Community Member, 283 Posts

15 October 2009 at 12:47pm

Edited: 15/10/2009 12:54pm

Per the ticket it happens when

  • 1. A User's password is changed or set on Server A
  • 2a. You move your password tables to apache+mysql Server B
  • -OR-
  • 2b. You have apache Server B which is linked to the same DB as apache Server A
  • 3. User log in from Server B fails

Step 3 happens if Server B is different from Server A in ANY WAY (php version/arch/OS type/etc.)
They will not return the same base_convert value all the way through 64 bits due to the floating point pecision involved: http://www.php.net/manual/en/language.types.float.php All your DB is doing is storing the value, its PHP on the webserver that can't competently compare the password.

As freakout suggested in the ticket, it will be the same for at least the first 9 or so characters.

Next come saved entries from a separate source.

(** * csvtogpx: schema normalisation and track building

    A shallow embedding of [src/csvtogpx.py].

    - A Python [str] is its sequence of code points ([pystr]).
    - A pandas [DataFrame] is its list of column labels with its rows; a
      cell is an element of a float64 column (NaN is the missing value), an
      element of an int64 column, or a text object.
    - [float] is Rocq's primitive binary64, the arithmetic of Python's
      [float] and of numpy's [float64]; an int64 is an integer, and the
      arithmetic that numpy does on two of them wraps around.
    - A pandas [Timestamp] is its signed count of nanoseconds since the
      epoch; [NaT] is [None]. What [Timedelta.total_seconds] keeps of a
      difference of instants depends on the version of pandas: all of it,
      or only its whole microseconds ([resolution]); the builder and its
      properties are stated for both. The float that [total_seconds] gives
      is only compared with whole numbers of seconds and truncated, which
      the count of nanoseconds it stands for decides.
    - Exceptions are the [Raise] results of [result]; [print] and the file
      write are entries of an event trace.
    - The numeric parser of pandas is a parameter of the normalizer, and
      the sort of pandas a parameter of the builder: the order it gives to
      rows of equal instants is not fixed.

    The file system is, for [ensure_folders_exist], the list of the paths
    that exist, and [os.makedirs] is taken to succeed. The XML header and
    the decorative prints of [main] are outside the model. *)

From Stdlib Require Import ZArith NArith List Bool Lia String Ascii.
From Stdlib Require Import Floats Sorted Permutation.
Import ListNotations.

Local Open Scope Z_scope.

(* ================================================================== *)
(** ** Python strings *)

Definition pystr := list N.

Definition str (s : string) : pystr :=
  List.map N_of_ascii (list_ascii_of_string s).

Fixpoint pystr_eqb (a b : pystr) : bool :=
  match a, b with
  | [], [] => true
  | x :: a', y :: b' => N.eqb x y && pystr_eqb a' b'
  | _, _ => false
  end.

(** [label in cols], for a list of column labels. *)
Definition contains (cols : list pystr) (label : pystr) : bool :=
  existsb (pystr_eqb label) cols.

(** [str.isspace] of one code point: the ASCII white space of CPython
    (TAB..CR, FS..US, SPACE) and the Unicode white space beyond it. *)
Definition isspace (c : N) : bool :=
  (((9 <=? c) && (c <=? 13)) || ((28 <=? c) && (c <=? 32))
   || (c =? 133) || (c =? 160) || (c =? 5760)
   || ((8192 <=? c) && (c <=? 8202))
   || (c =? 8232) || (c =? 8233) || (c =? 8239) || (c =? 8287)
   || (c =? 12288))%N.

Fixpoint lstrip (s : pystr) : pystr :=
  match s with
  | c :: s' => if isspace c then lstrip s' else s
  | [] => []
  end.

Definition rstrip (s : pystr) : pystr := rev (lstrip (rev s)).

(** [s.strip()] *)
Definition strip (s : pystr) : pystr := rstrip (lstrip s).

(* ================================================================== *)
(** ** Exceptions *)

Inductive exn : Type :=
| IndexError           (* positional access into an empty frame *)
| KeyError             (* a column label that the frame does not have *)
| TypeError            (* a one-dimensional argument was required *)
| OutOfBoundsDatetime  (* a timestamp that pd.to_datetime refuses:
                          OutOfBoundsDatetime, or OverflowError *)
| BadValue             (* TypeError or ValueError of arithmetic or formatting
                          on a value that is not one number or one instant *)
| ReadError.           (* whatever pd.read_csv raises *)

Inductive result (A : Type) : Type :=
| Ok (a : A)
| Raise (e : exn).
Arguments Ok {A} a.
Arguments Raise {A} e.

Definition rbind {A B} (r : result A) (f : A -> result B) : result B :=
  match r with
  | Ok a => f a
  | Raise e => Raise e
  end.

Declare Scope result_scope.
Delimit Scope result_scope with result.
Notation "x <- c ;; k" := (rbind c (fun x => k))
  (at level 61, c at next level, right associativity) : result_scope.

(* ================================================================== *)
(** ** Data frames *)

Inductive cell : Type :=
| Num (x : float)   (* an element of a float64 column *)
| Int (n : Z)       (* an element of an int64 column *)
| Text (s : pystr).

Record DataFrame : Type := mkDataFrame {
  columns : list pystr;
  rows : list (list cell)
}.

(** [pd.isna] of a cell. *)
Definition isna (c : cell) : bool :=
  match c with
  | Num x => PrimFloat.is_nan x
  | Int _ => false
  | Text _ => false
  end.

(** The cells of a row under one label: [row[label]] is that one cell when
    the label is unique, and a Series of them when it is repeated. *)
Fixpoint select (cols : list pystr) (label : pystr) (row : list cell)
  : list cell :=
  match cols, row with
  | c :: cols', x :: row' =>
      if pystr_eqb c label then x :: select cols' label row'
      else select cols' label row'
  | _, _ => []
  end.

(** [df.rename(columns=mapping)] on the labels. *)
Fixpoint lookup (mapping : list (pystr * pystr)) (c : pystr) : option pystr :=
  match mapping with
  | (k, v) :: mapping' => if pystr_eqb k c then Some v else lookup mapping' c
  | [] => None
  end.

Definition rename (mapping : list (pystr * pystr)) (cols : list pystr)
  : list pystr :=
  List.map (fun c => match lookup mapping c with
                     | Some c' => c'
                     | None => c
                     end) cols.

(** Apply [f] to the cells of a row that stand under [label]. *)
Fixpoint update (cols : list pystr) (label : pystr) (f : cell -> cell)
  (row : list cell) : list cell :=
  match cols, row with
  | c :: cols', x :: row' =>
      (if pystr_eqb c label then f x else x) :: update cols' label f row'
  | _, _ => row
  end.

Definition count_label (cols : list pystr) (label : pystr) : nat :=
  List.length (List.filter (pystr_eqb label) cols).

(* ================================================================== *)
(** ** Numbers *)

(** A numpy scalar, the value of a cell used as a number: a float64 or an
    int64. *)
Inductive number : Type :=
| Float64 (x : float)
| Int64 (n : Z).

(** An integer as an int64: what overflows wraps around. *)
Definition wrap64 (z : Z) : Z := (z + 2 ^ 63) mod 2 ^ 64 - 2 ^ 63.

(** [int -> float] for the integers from 0 to 2^63 - 1, rounded to the
    nearest float. *)
Definition float_of_Z (z : Z) : float := PrimFloat.of_uint63 (Uint63.of_Z z).

(** The float64 of an int64, rounded to the nearest float. *)
Definition float_of_int64 (n : Z) : float :=
  if n =? - 2 ^ 63 then (-0x1p63)%float
  else if n <? 0 then (- float_of_Z (- n))%float
  else float_of_Z n.

(** The float64 that a number is turned into where it meets a float, and
    where it is formatted. *)
Definition to_float (v : number) : float :=
  match v with
  | Float64 x => x
  | Int64 n => float_of_int64 n
  end.

(** [v2 - v1]: the difference of two int64 is an int64. *)
Definition difference (v2 v1 : number) : number :=
  match v2, v1 with
  | Int64 b, Int64 a => Int64 (wrap64 (b - a))
  | _, _ => Float64 (to_float v2 - to_float v1)
  end.

(* ================================================================== *)
(** ** The GPX document and the event trace *)

(** The arguments of one [_write_pt] call. The [trkpt] element is their
    rendering, [render_trkpt] below. *)
Record TrackPoint : Type := mkTrackPoint {
  pt_lat : number;
  pt_lon : number;
  pt_ele : number;
  pt_time : Z
}.

Definition segment := list TrackPoint.

(** The [trkseg] children of the [trk] element, in document order. *)
Definition gpx := list segment.

Inductive format_name : Type := Variflight | Footprint.

Inductive event : Type :=
| Recognized (fmt : format_name)
| Unrecognized (filename : pystr) (cols : list pystr)
| NoInput
| Processing (filename : pystr)
| Written (output_path : pystr) (doc : gpx)
| Converted (fmt : format_name) (pts_count : Z) (output_path : pystr)
| Failed (e : exn).

(** A computation that prints, writes files and may raise. *)
Definition M (A : Type) : Type := (list event * result A)%type.

Definition ret {A} (a : A) : M A := ([], Ok a).

Definition emit (e : event) : M unit := ([e], Ok tt).

Definition lift {A} (r : result A) : M A := ([], r).

Definition bind {A B} (m : M A) (f : A -> M B) : M B :=
  match m with
  | (log, Ok a) => let (log', r) := f a in (log ++ log', r)
  | (log, Raise e) => (log, Raise e)
  end.

Declare Scope M_scope.
Delimit Scope M_scope with M.
Notation "x <- c ;; k" := (bind c (fun x => k))
  (at level 61, c at next level, right associativity) : M_scope.
Notation "c ;; k" := (bind c (fun _ => k))
  (at level 61, right associativity) : M_scope.

(* ================================================================== *)
(** ** Schema Normalizer *)

Section Normalizer.

(** The numeric parser of [pd.to_numeric] on one text object: the number
    it reads, or [None] where it fails. *)
Variable parse_number : pystr -> option float.

(** [pd.to_numeric(..., errors='coerce')] on one cell. *)
Definition to_numeric (c : cell) : cell :=
  match c with
  | Num x => Num x
  | Int n => Int n
  | Text s => match parse_number s with
              | Some x => Num x
              | None => Num nan
              end
  end.

(** [df['timestamp'] = pd.to_numeric(df['timestamp'], errors='coerce')].
    With a repeated label [df['timestamp']] is a frame, which
    [pd.to_numeric] refuses. *)
Definition coerce_timestamp (df : DataFrame) : result DataFrame :=
  match count_label (columns df) (str "timestamp") with
  | O => Raise KeyError
  | S O =>
      Ok (mkDataFrame (columns df)
            (List.map (update (columns df) (str "timestamp") to_numeric)
               (rows df)))
  | _ => Raise TypeError
  end.

Definition standardize_dataframe (df : DataFrame) (filename : pystr)
  : M (option (DataFrame * format_name)) :=
  let cols := List.map strip (columns df) in
  if contains cols (str "Time") && contains cols (str "Latitude")
     && contains cols (str "Longitude")
  then
    (emit (Recognized Variflight) ;;
     let df := mkDataFrame
                 (rename [(str "Time", str "timestamp");
                          (str "Latitude", str "lat");
                          (str "Longitude", str "lon");
                          (str "Height", str "ele")] cols)
                 (rows df) in
     df <- lift (coerce_timestamp df) ;;
     ret (Some (df, Variflight)))%M
  else if contains cols (str "dataTime") && contains cols (str "latitude")
          && contains cols (str "longitude")
  then
    (emit (Recognized Footprint) ;;
     let df := mkDataFrame
                 (rename [(str "dataTime", str "timestamp");
                          (str "latitude", str "lat");
                          (str "longitude", str "lon");
                          (str "altitude", str "ele")] cols)
                 (rows df) in
     df <- lift (coerce_timestamp df) ;;
     ret (Some (df, Footprint)))%M
  else
    (emit (Unrecognized filename cols) ;;
     ret None)%M.

End Normalizer.

(* ================================================================== *)
(** ** Instants *)

Definition MAX_GAP_SECONDS : Z := 300.
Definition INTERPOLATION_STEP : Z := 1.

(** Nanoseconds in a second: the resolution of [Timestamp]. *)
Definition NS : Z := 1000000000.

(** A float, truncated toward zero ([None] for NaN and the infinities). *)
Definition trunc (x : float) : option Z :=
  match Prim2SF x with
  | S754_zero _ => Some 0
  | S754_finite s m e =>
      let a := if 0 <=? e then Z.pos m * 2 ^ e else Z.pos m / 2 ^ (- e) in
      Some (if s then - a else a)
  | _ => None
  end.

(** [pd.to_datetime(x, unit='s')] on one element of a float64 column, as
    pandas 2.0 and 2.1 do it: NaN and the float of the NaT sentinel give
    NaT; the seconds are scaled to nanoseconds in float64, checked against
    the bounds of [Timestamp] and truncated (the two bounds themselves, as
    floats, pass the check and cast to the sentinel). Later versions round
    the fraction and have other bounds. *)
Definition to_datetime (x : float) : result (option Z) :=
  if PrimFloat.is_nan x || PrimFloat.eqb x (-0x1p63)%float then Ok None
  else
    let f := (x * 1e9)%float in
    if PrimFloat.ltb f (-0x1p63)%float || PrimFloat.ltb 0x1p63%float f
    then Raise OutOfBoundsDatetime
    else match trunc f with
         | Some t => if Z.abs t =? 2 ^ 63 then Ok None else Ok (Some t)
         | None => Raise OutOfBoundsDatetime
         end.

So if your users are not changing passwords or creating accounts on you Dev system, you will be fine. Any accounts that do will need to use the lost password function. In this situation the impact is limited to developers/internal folks.

However if you have a catastrophic failure and need to switch webservers everyone will need to use lost password (unless you apply one of the fixes outlined here). It certainly is scary for anyone who wants to use SS for like...business. I'm also a bit stunned that something like this has been allowed to fly under the radar for FIXING.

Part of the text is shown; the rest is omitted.